(* ===== verification/_CoqProject ===== *)
-Q . S2P
Prelude.v
RustStd.v
GatewayContracts.v
GatewaySession.v
GatewayWriter.v
GatewayNode.v
GatewayMachine.v
GatewayTunnel.v
GatewayRegistry.v
Handshake.v
LoopBuffer.v
BodyRelay.v
H1Headers.v
H1Rewrite.v
OAuthForm.v
OAuthTokens.v
SigningKey.v
OAuthServer.v
OAuthServerSpec.v
H1Pool.v
IpBlocklist.v
H1Reader.v
H1ClientWriter.v
ProxyPassConfig.v
H1Upstream.v
H1Worker.v
GoogleAuth.v
LocalContent.v
H1Dispatch.v
H2Pool.v
HyperRequest.v
ContentSource.v
HyperProxy.v
Settings.v
SourceFiles.v
Certificates.v
Listeners.v
Compile.v
CompileSpec.v
ReloadSpec.v
IpCountry.v
ProxyLogs.v
Metrics.v
StreamCopy.v
WsTunnel.v
PoolGauges.v
AdminState.v
AdminSettings.v
AppServices.v
GatewayKeys.v
ClientPools.v
HyperTunnel.v
SshContent.v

______

▶ _What is needed_: Emit the full listing verbatim.

▶ _Your solution_:
(* ===== verification/_CoqProject ===== *)
-Q . S2P
Prelude.v
RustStd.v
GatewayContracts.v
GatewaySession.v
GatewayWriter.v
GatewayNode.v
GatewayMachine.v
GatewayTunnel.v
GatewayRegistry.v
Handshake.v
LoopBuffer.v
BodyRelay.v
H1Headers.v
H1Rewrite.v
OAuthForm.v
OAuthTokens.v
SigningKey.v
OAuthServer.v
OAuthServerSpec.v
H1Pool.v
IpBlocklist.v
H1Reader.v
H1ClientWriter.v
ProxyPassConfig.v
H1Upstream.v
H1Worker.v
GoogleAuth.v
LocalContent.v
H1Dispatch.v
H2Pool.v
HyperRequest.v
ContentSource.v
HyperProxy.v
Settings.v
SourceFiles.v
Certificates.v
Listeners.v
Compile.v
CompileSpec.v
ReloadSpec.v
IpCountry.v
ProxyLogs.v
Metrics.v
StreamCopy.v
WsTunnel.v
PoolGauges.v
AdminState.v
AdminSettings.v
AppServices.v
GatewayKeys.v
ClientPools.v
HyperTunnel.v
SshContent.v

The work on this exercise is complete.